Data provided START

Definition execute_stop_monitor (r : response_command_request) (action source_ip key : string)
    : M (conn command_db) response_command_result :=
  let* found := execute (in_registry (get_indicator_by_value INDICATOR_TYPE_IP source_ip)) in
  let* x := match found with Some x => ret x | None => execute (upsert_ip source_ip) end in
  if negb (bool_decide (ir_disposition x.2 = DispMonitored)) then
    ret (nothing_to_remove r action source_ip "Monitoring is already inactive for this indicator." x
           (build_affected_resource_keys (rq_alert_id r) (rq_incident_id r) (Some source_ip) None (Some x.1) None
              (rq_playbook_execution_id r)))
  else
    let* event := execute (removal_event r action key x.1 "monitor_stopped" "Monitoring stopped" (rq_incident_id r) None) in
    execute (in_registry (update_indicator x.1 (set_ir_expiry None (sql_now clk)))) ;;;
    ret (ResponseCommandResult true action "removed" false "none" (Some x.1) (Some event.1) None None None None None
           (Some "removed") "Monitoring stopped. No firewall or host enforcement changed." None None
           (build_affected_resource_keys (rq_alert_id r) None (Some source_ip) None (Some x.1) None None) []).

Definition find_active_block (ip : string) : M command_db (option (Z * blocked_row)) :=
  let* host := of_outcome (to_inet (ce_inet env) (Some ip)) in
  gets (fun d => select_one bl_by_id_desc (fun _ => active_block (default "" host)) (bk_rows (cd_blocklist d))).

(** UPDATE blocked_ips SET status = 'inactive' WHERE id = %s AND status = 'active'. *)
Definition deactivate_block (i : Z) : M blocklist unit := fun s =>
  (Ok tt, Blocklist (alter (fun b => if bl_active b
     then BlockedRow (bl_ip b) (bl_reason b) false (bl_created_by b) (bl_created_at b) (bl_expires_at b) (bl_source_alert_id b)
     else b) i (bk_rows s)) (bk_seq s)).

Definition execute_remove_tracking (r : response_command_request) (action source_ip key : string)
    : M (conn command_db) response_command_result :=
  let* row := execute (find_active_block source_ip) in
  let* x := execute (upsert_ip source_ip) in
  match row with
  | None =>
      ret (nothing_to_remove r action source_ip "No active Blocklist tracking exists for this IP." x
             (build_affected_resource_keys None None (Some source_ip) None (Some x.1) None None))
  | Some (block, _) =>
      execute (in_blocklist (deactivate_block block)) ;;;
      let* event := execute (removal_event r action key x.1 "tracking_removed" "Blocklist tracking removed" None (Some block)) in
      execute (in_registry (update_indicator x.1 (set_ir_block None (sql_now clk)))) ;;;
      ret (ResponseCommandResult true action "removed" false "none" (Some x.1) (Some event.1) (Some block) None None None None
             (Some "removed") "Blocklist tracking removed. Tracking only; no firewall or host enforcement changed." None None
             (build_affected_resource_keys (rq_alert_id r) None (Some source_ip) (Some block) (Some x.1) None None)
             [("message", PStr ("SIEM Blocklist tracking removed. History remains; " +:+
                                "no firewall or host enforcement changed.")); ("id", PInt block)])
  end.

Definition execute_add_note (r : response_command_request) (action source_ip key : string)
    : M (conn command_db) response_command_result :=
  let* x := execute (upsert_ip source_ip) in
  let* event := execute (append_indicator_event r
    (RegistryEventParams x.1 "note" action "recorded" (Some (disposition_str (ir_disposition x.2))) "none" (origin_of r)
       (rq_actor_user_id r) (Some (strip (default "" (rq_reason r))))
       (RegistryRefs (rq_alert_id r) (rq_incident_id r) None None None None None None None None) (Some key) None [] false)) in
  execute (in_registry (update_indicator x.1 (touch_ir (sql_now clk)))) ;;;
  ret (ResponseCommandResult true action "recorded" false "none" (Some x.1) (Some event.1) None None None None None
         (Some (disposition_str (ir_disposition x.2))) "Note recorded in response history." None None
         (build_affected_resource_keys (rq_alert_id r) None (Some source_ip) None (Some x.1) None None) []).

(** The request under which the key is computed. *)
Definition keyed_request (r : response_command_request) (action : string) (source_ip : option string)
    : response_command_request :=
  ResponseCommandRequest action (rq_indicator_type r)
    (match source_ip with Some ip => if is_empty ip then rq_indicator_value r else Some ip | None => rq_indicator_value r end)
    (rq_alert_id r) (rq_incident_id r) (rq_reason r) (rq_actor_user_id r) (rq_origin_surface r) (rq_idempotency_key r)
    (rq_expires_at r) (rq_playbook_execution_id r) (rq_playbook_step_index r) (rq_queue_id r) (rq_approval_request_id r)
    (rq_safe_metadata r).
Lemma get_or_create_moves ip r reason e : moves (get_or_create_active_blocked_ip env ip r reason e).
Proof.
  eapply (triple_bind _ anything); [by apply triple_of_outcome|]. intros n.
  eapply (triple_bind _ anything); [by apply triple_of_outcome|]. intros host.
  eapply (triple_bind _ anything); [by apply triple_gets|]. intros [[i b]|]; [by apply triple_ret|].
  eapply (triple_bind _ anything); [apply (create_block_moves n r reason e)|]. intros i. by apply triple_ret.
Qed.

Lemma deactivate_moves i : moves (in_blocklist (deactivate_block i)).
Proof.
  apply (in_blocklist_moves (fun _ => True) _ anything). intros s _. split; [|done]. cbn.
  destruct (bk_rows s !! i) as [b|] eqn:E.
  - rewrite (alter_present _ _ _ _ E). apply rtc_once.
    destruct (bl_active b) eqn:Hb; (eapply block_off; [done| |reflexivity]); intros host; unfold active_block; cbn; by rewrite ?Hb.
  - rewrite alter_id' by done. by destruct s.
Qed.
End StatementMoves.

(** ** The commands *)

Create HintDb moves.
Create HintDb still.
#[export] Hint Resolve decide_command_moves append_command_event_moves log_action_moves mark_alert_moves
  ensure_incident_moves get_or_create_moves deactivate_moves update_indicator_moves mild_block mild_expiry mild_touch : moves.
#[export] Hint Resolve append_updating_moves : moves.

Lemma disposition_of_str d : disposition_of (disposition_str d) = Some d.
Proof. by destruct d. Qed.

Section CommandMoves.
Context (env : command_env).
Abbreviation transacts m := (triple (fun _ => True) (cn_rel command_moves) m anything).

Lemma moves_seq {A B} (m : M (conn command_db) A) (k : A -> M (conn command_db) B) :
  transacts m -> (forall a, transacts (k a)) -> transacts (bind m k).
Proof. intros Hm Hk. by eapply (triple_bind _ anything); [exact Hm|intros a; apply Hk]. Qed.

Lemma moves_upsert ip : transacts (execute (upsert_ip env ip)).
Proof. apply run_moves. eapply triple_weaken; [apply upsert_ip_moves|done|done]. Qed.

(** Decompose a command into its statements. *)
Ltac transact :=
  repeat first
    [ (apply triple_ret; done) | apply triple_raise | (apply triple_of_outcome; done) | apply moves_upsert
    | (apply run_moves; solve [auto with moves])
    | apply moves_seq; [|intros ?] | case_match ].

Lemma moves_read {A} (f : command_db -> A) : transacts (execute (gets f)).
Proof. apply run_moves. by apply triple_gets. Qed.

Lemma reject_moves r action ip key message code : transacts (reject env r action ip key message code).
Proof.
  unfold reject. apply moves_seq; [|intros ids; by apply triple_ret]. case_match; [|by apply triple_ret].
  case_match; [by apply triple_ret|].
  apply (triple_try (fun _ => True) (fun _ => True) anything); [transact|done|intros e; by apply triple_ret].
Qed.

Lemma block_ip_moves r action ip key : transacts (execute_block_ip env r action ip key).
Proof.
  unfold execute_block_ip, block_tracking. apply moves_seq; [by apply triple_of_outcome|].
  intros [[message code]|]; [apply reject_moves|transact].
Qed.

Data provided END
Data provided START

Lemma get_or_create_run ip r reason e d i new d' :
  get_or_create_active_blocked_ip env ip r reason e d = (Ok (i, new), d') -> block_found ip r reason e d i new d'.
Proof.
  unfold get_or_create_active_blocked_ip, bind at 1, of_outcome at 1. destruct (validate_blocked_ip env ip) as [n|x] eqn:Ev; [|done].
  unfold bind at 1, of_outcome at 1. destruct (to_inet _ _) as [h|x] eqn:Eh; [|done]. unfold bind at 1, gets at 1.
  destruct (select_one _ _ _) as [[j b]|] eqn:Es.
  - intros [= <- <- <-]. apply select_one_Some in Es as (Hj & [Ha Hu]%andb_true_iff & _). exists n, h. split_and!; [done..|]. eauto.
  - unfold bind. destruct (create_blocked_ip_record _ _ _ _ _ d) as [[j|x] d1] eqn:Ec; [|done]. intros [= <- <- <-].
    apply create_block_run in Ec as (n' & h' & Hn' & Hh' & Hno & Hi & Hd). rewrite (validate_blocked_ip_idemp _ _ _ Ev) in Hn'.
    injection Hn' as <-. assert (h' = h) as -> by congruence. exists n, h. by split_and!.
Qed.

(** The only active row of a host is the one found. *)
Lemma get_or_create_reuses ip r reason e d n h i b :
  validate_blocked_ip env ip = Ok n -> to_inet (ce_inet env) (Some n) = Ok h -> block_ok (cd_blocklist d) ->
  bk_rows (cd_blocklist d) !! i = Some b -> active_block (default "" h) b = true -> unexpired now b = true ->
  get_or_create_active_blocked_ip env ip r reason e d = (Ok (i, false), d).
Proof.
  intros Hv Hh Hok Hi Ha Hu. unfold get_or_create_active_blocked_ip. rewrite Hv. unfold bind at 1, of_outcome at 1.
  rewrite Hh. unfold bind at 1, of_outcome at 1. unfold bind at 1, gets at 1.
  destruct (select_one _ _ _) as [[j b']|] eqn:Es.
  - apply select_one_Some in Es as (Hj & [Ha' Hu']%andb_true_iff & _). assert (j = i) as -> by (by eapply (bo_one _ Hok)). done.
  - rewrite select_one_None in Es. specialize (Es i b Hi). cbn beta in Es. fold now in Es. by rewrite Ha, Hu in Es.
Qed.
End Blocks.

Data provided END
Data provided START

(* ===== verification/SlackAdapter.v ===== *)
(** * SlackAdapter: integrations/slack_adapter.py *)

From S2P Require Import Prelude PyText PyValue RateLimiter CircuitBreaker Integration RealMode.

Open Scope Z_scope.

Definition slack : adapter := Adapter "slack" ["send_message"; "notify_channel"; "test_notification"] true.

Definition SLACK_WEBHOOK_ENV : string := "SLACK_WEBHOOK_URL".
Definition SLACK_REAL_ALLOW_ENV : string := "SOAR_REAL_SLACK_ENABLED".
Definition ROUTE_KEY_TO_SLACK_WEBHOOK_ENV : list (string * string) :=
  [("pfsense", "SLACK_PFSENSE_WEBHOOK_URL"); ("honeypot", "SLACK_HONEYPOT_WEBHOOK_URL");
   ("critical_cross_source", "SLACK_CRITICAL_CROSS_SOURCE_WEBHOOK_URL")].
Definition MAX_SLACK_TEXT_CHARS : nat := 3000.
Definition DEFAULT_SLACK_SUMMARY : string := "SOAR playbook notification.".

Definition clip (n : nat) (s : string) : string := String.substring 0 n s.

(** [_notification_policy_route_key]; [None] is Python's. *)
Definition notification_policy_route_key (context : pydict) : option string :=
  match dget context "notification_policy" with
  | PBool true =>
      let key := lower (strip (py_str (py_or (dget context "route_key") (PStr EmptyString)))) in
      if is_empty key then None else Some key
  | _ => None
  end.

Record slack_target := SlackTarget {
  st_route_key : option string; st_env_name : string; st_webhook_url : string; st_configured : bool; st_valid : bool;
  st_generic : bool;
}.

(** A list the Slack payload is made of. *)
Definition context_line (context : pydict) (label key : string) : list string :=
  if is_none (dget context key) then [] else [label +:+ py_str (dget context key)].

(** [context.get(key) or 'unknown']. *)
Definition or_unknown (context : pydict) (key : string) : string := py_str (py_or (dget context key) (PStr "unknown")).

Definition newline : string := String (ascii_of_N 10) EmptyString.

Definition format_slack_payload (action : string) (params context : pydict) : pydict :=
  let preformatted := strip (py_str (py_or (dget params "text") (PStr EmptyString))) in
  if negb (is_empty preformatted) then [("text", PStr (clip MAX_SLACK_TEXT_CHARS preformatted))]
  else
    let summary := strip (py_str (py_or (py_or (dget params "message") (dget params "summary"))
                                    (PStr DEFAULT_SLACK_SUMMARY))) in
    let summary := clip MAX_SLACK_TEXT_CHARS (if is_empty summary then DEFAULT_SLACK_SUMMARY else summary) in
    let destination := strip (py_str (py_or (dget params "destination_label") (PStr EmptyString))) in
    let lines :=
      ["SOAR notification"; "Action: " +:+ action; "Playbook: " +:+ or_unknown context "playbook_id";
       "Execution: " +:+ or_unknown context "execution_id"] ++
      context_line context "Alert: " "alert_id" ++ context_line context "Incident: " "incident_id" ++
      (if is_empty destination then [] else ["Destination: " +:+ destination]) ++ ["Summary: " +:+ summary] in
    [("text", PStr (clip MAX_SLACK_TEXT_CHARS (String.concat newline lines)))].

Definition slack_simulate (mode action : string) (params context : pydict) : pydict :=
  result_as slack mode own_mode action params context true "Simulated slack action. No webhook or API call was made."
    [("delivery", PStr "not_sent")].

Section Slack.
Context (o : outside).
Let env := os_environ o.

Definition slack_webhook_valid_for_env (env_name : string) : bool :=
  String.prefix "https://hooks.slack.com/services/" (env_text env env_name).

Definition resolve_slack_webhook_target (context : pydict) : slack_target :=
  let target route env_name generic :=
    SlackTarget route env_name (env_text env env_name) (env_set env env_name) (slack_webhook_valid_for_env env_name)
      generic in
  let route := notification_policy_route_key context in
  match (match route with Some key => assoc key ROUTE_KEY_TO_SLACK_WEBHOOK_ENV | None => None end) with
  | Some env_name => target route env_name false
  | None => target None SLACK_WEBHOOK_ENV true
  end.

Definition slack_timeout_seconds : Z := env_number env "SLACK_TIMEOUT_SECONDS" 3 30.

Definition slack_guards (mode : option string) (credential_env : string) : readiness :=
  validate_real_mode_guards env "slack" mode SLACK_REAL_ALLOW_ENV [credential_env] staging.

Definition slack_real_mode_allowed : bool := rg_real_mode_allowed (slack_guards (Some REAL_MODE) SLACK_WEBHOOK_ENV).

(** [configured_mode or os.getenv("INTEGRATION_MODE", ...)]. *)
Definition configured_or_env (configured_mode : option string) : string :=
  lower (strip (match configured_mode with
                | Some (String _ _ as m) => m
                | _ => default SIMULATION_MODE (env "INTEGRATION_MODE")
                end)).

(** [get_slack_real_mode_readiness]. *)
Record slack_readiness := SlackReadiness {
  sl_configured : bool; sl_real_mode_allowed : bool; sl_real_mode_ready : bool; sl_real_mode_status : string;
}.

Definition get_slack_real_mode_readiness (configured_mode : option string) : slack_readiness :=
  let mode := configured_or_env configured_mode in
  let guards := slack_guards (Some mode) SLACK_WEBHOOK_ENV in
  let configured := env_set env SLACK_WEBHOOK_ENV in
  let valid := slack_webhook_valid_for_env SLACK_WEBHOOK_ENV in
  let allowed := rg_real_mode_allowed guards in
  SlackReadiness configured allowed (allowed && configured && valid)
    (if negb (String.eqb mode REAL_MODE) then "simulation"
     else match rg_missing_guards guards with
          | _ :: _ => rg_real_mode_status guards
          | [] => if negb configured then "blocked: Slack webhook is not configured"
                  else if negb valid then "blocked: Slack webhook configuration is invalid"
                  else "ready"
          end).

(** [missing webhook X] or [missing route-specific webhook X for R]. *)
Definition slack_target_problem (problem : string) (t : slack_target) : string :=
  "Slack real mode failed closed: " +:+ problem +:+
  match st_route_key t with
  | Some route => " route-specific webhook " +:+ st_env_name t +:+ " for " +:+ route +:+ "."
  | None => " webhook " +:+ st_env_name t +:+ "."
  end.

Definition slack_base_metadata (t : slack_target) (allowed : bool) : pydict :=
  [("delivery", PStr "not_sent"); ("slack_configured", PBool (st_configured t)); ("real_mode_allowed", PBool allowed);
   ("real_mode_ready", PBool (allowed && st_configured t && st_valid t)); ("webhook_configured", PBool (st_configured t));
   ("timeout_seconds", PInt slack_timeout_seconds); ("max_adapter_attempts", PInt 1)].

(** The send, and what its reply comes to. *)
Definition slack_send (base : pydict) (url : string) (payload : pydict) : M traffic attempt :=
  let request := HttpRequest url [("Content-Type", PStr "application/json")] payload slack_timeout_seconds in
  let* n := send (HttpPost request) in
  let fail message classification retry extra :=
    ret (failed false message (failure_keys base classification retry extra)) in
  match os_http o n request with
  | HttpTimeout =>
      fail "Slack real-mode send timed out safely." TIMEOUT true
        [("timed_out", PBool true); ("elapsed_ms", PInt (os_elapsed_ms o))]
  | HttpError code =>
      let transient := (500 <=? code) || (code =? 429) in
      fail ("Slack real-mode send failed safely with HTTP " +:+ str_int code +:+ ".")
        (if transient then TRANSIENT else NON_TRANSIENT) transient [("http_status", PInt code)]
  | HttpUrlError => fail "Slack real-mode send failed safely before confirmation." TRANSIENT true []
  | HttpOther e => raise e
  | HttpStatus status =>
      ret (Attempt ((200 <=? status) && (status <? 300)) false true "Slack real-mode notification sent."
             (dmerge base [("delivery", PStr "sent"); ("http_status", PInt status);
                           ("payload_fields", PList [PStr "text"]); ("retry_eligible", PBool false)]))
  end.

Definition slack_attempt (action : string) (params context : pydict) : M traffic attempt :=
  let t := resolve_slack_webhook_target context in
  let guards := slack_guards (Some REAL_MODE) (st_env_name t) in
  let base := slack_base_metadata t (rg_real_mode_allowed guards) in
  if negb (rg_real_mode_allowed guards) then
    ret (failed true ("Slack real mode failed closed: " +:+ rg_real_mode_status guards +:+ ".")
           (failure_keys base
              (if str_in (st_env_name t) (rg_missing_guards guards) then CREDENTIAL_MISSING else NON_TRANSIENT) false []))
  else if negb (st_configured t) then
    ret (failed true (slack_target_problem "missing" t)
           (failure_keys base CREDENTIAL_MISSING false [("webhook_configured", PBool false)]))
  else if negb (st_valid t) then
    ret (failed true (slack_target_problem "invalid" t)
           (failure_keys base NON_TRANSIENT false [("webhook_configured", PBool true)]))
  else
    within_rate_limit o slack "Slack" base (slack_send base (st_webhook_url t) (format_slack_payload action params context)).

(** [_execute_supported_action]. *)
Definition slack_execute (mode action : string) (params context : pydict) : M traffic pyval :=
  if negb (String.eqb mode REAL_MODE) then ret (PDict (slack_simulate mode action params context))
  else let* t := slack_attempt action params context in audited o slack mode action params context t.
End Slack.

Data provided END

* _Work request_:
Output the lines above exactly, but only those between the line holding "Definition keyed_request (r" and the line holding "Abbreviation transacts m", inclusive.

* _Written answer_:
Definition keyed_request (r : response_command_request) (action : string) (source_ip : option string)
    : response_command_request :=
  ResponseCommandRequest action (rq_indicator_type r)
    (match source_ip with Some ip => if is_empty ip then rq_indicator_value r else Some ip | None => rq_indicator_value r end)
    (rq_alert_id r) (rq_incident_id r) (rq_reason r) (rq_actor_user_id r) (rq_origin_surface r) (rq_idempotency_key r)
    (rq_expires_at r) (rq_playbook_execution_id r) (rq_playbook_step_index r) (rq_queue_id r) (rq_approval_request_id r)
    (rq_safe_metadata r).
Lemma get_or_create_moves ip r reason e : moves (get_or_create_active_blocked_ip env ip r reason e).
Proof.
  eapply (triple_bind _ anything); [by apply triple_of_outcome|]. intros n.
  eapply (triple_bind _ anything); [by apply triple_of_outcome|]. intros host.
  eapply (triple_bind _ anything); [by apply triple_gets|]. intros [[i b]|]; [by apply triple_ret|].
  eapply (triple_bind _ anything); [apply (create_block_moves n r reason e)|]. intros i. by apply triple_ret.
Qed.

Lemma deactivate_moves i : moves (in_blocklist (deactivate_block i)).
Proof.
  apply (in_blocklist_moves (fun _ => True) _ anything). intros s _. split; [|done]. cbn.
  destruct (bk_rows s !! i) as [b|] eqn:E.
  - rewrite (alter_present _ _ _ _ E). apply rtc_once.
    destruct (bl_active b) eqn:Hb; (eapply block_off; [done| |reflexivity]); intros host; unfold active_block; cbn; by rewrite ?Hb.
  - rewrite alter_id' by done. by destruct s.
Qed.
End StatementMoves.

(** ** The commands *)

Create HintDb moves.
Create HintDb still.
#[export] Hint Resolve decide_command_moves append_command_event_moves log_action_moves mark_alert_moves
  ensure_incident_moves get_or_create_moves deactivate_moves update_indicator_moves mild_block mild_expiry mild_touch : moves.
#[export] Hint Resolve append_updating_moves : moves.

Lemma disposition_of_str d : disposition_of (disposition_str d) = Some d.
Proof. by destruct d. Qed.

Section CommandMoves.
Context (env : command_env).
Abbreviation transacts m := (triple (fun _ => True) (cn_rel command_moves) m anything).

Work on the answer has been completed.